Medically fragile residents of Agnews Developmental Center in San Jose are
being placed into the community without the medical care they need, doctors
told this newspaper, a problem they say could put the health of their
former charges in jeopardy.

The doctors and residents' family members worry the problems will intensify
when the 122-year-old institution for people with autism, mental
retardation and other developmental disabilities closes. That's because the
state is defaulting on what they said was a promise to deliver the same
level of medical service in the community.

"When Agnews closes, (our) outpatient clinic closes," said Norril Sumanqui,
one of the two physicians and a dentist who spoke to a reporter about the
situation. "You have three big cities -- San Jose, San Francisco and
Oakland -- with no resources.
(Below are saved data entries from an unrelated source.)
(* ===== verification/LifeSessions.v ===== *)
(** * Runs over time

    Sequences of every command modelled that touches a run, its attempts, its
    thread or its deliveries, in any order and with any number of refusals. *)

From S2P Require Import Prelude PyText Clock Json Schema Store Threads ThreadFacts Runs RuntimeActions PinReleases RuntimeFacts PinFacts RunClosing ClosingFacts RuntimeSessions Resources Dispatch RuntimeEvents Decisions RunRestart RunLife RunCalls RunSteps QueueSteps.
Open Scope Z_scope.

Inductive run_command :=
| ContainerCommand (m : container_cmd)
| QueueCommand (m : runtime_command)
| CreateRun (thread_id : string) (revision : Z) (actor key : string)
| CreateBinding (thread_id adapter session : string) (generation : Z) (version : string)
    (parent : option string) (actor key : string)
| ReserveDispatch (run_id attempt_id owner : string) (i : runtime_identity) (revision lease : Z)
    (actor key : string)
| PinRuntime (run_id attempt_id binding release : string) (revision : Z)
    (generation owner : option string) (actor key : string)
| TransitionRun (run_id target : string) (revision : Z) (actor key : string) (stage : option string)
    (payload : list (string * json)) (attempt_id binding release generation : option string) (c : cause)
| RuntimeTransition (run_id target : string) (s : sender) (revision : Z) (actor key : string)
    (stage : option string) (payload : list (string * json)) (c : cause)
| RuntimeMessage (run_id : string) (s : sender) (content : string) (revision : Z)
    (actor key : string) (c : cause)
| Checkpoint (run_id : string) (s : sender) (uri : string) (revision : Z) (actor key : string)
    (c : cause)
| AskDecision (run_id : string) (s : sender) (kind prompt : string)
    (options : list (list (string * json))) (ref : option string) (ref_revision : option Z)
    (revision : Z) (actor key : string) (c : cause)
| ResolveDecision (id choice : string) (revision : Z) (actor key : string)
| FailUnbound (run_id attempt_id : string) (revision : Z) (category : string)
    (owner : option string) (retryable : bool) (actor key : string)
| ResumeRun (run_id : string) (revision : Z) (actor key : string)
| RetryRun (run_id : string) (revision : Z) (reason actor key : string).

Section LifeSessions.
Context `{Env} `{UnicodeChecks}.

Definition run_command_of (m : run_command) : Store (option command_result) :=
  match m with
  | ContainerCommand m => loud (run_container m)
  | QueueCommand m => run_runtime m
  | CreateRun t n a k => loud (create_run t n a k)
  | CreateBinding t ad s g v p a k => loud (create_runtime_binding t ad s g v p a k)
  | ReserveDispatch r t o i n l a k => loud (reserve_attempt_dispatch r t o i n l a k)
  | PinRuntime r t b rel n g o a k => loud (pin_attempt_runtime r t b rel n g o a k)
  | TransitionRun r t n a k st p at_ b rel g c => loud (transition_run r t n a k st p at_ b rel g c)
  | RuntimeTransition r t s n a k st p c => loud (apply_runtime_transition r t s n a k st p c)
  | RuntimeMessage r s x n a k c => loud (append_runtime_message r s x n a k c)
  | Checkpoint r s u n a k c => loud (commit_checkpoint r s u n a k c)
  | AskDecision r s ki p o ref rr n a k c => loud (create_decision r s ki p o ref rr n a k c)
  | ResolveDecision i x n a k => loud (resolve_decision i x n a k)
  | FailUnbound r t n cat o re a k => loud (fail_unbound_run r t n cat o re a k)
  | ResumeRun r n a k => loud (resume_run r n a k)
  | RetryRun r n re a k => loud (retry_run r n re a k)
  end.
(** A command that raises is followed by the next one all the same. *)
Definition run_session (cmds : list run_command) (w : world) : world :=
  fold_left (λ w m, end_world (run_command_of m w)) cmds w.

Lemma run_command_steps c m :
  life_inv (life_of_core c) → leads c (run_command_of m) (λ _ c', lives c c').
Proof.
  intros Hinv. destruct m; simpl;
    [| by apply runtime_steps |..]; apply leads_loud.
  - apply container_life.
  - apply create_run_steps.
  - apply create_runtime_binding_steps.
  - apply reserve_attempt_dispatch_steps.
  - apply pin_attempt_runtime_steps.
  - by apply transition_run_steps.
  - by apply apply_runtime_transition_steps.
  - apply append_runtime_message_steps.
  - apply commit_checkpoint_steps.
  - apply create_decision_steps.
  - apply resolve_decision_steps.
  - apply fail_unbound_steps.
  - apply resume_run_steps.
  - apply retry_run_steps.
Qed.

(** Every command is all or nothing. *)
Lemma atomic_event_command a o k fields att cs body :
  atomic (event_command a o k fields att cs body).
Proof. apply atomic_transaction. Qed.
Lemma keeps_required_opt_db o name n : keeps w_db (required_opt o name n).
Proof. unfold required_opt. destruct o; eauto with keeps. Qed.
Lemma keeps_options_db l : keeps w_db (validate_decision_options l).
Proof. exact (keeps_decision_options (λ d, d) l). Qed.
Lemma keeps_public_db v name n : keeps w_db (public_text v name n).
Proof. exact (keeps_public_text (λ d, d) v name n). Qed.
Lemma keeps_lease_db n : keeps w_db (check_lease n).
Proof. apply keeps_ensure. Qed.
Lemma keeps_uri_db (r : string + resource_uri) :
  keeps w_db (match r with inl e => raise (ValueError e) | inr u => mret u end : Store resource_uri).
Proof. destruct r; eauto with keeps. Qed.
Lemma keeps_ref_db (r : option string) name n :
  keeps w_db (match r with Some x => x ← required_text x name n; mret (Some x) | None => mret None end
    : Store (option string)).
Proof. destruct r; eauto with keeps. Qed.
Hint Resolve keeps_required_opt_db keeps_options_db keeps_public_db keeps_lease_db keeps_uri_db
  keeps_ref_db atomic_event_command : keeps.
Ltac all_or_nothing := repeat first
  [ solve [eauto with keeps] | apply atomic_bind; [solve [eauto with keeps]|intros] ].

Lemma run_container_atomic m : atomic (run_container m).
Proof.
  destruct m; simpl; unfold create_workspace, create_thread, rename_workspace, rename_thread,
    archive_thread, unarchive_thread, set_thread_archived, append_message; all_or_nothing.
Qed.
Lemma run_command_atomic m : atomic (run_command_of m).
Proof.
  destruct m; simpl; [|apply run_runtime_atomic|..]; apply atomic_loud;
    [apply run_container_atomic|..];
    unfold create_run, create_runtime_binding, reserve_attempt_dispatch, pin_attempt_runtime,
      apply_runtime_transition, transition_run, append_runtime_message, commit_checkpoint,
      create_decision, resolve_decision, fail_unbound_run, resume_run, retry_run, restart_attempt;
    all_or_nothing.
Qed.

Lemma run_session_steps cmds : ∀ w, life_inv (life_of (w_db w)) →
  rtc life_step (life_of (w_db w)) (life_of (w_db (run_session cmds w))).
Proof.
  induction cmds as [|m cmds IH]; intros w Hinv; [reflexivity|].
  unfold run_session. simpl. fold (run_session cmds (end_world (run_command_of m w))).
  assert (rtc life_step (life_of (w_db w)) (life_of (w_db (end_world (run_command_of m w))))) as Hm.
  { destruct (run_command_of m w) as [r w'|e w'] eqn:E; simpl.
    - exact (run_command_steps _ m Hinv w r w' eq_refl E).
    - by rewrite (run_command_atomic m w e w' E). }
  etrans; [exact Hm|]. apply IH. by eapply life_steps_inv.
Qed.
Lemma empty_life t n : life_inv (life_of (w_db (World empty_db t n))).
Proof.
  split; cbn; [intros i r|intros i a|intros i a|]; rewrite ?fmap_empty; by rewrite ?lookup_empty.
Qed.
Lemma run_session_inv cmds t n : life_inv (life_of (w_db (run_session cmds (World empty_db t n)))).
Proof. eapply life_steps_inv; [apply (empty_life t n)|]. apply run_session_steps, empty_life. Qed.

(** The life of a row of the tables. *)
Lemma run_row_life d i r : runs d !! i = Some r → lf_runs (life_of d) !! i = Some (run_life_of r).
Proof. apply (life_run (core_of d)). Qed.
End LifeSessions.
If Agnews closes, where will these people
go?"

Sumanqui is an Agnews staff physician and a member of the Union of American
Physicians & Dentists' bargaining team of the clinic they currently run.
Union representative Jim Moore said his doctors have seen a clear pattern
of declining health among people who have left Agnews for the community.

"What we can say is, based on these doctors' clinical assessments, their
judgment is that there is a pattern of increased morbidity when their
clients are discharged," Moore said.

Families of some of the people who remain at Agnews -- 252 as of Jan. 31 --
said the state's promise to create full-service "medical hubs" to provide
services after their loved ones moved into the community was a key promise
that led them to accept the state's plan to close the institution in June
2008.

The state has closed a number of institutions because many -- including the
courts -- believe developmentally disabled people should be able to live in
the community, and it focused on Agnews in part due to seismic problems
that would have been costly to fix.

"The concept of a service hub . . . was a selling point," said Brian
Boxall, head of Agnews' family group. "I consider this to be a betrayal."

But Eileen Richey, the state official in charge of the closure plan said
the hubs, which would provide medical and other services, were included
only in an attachment with a bevy of other recommendations.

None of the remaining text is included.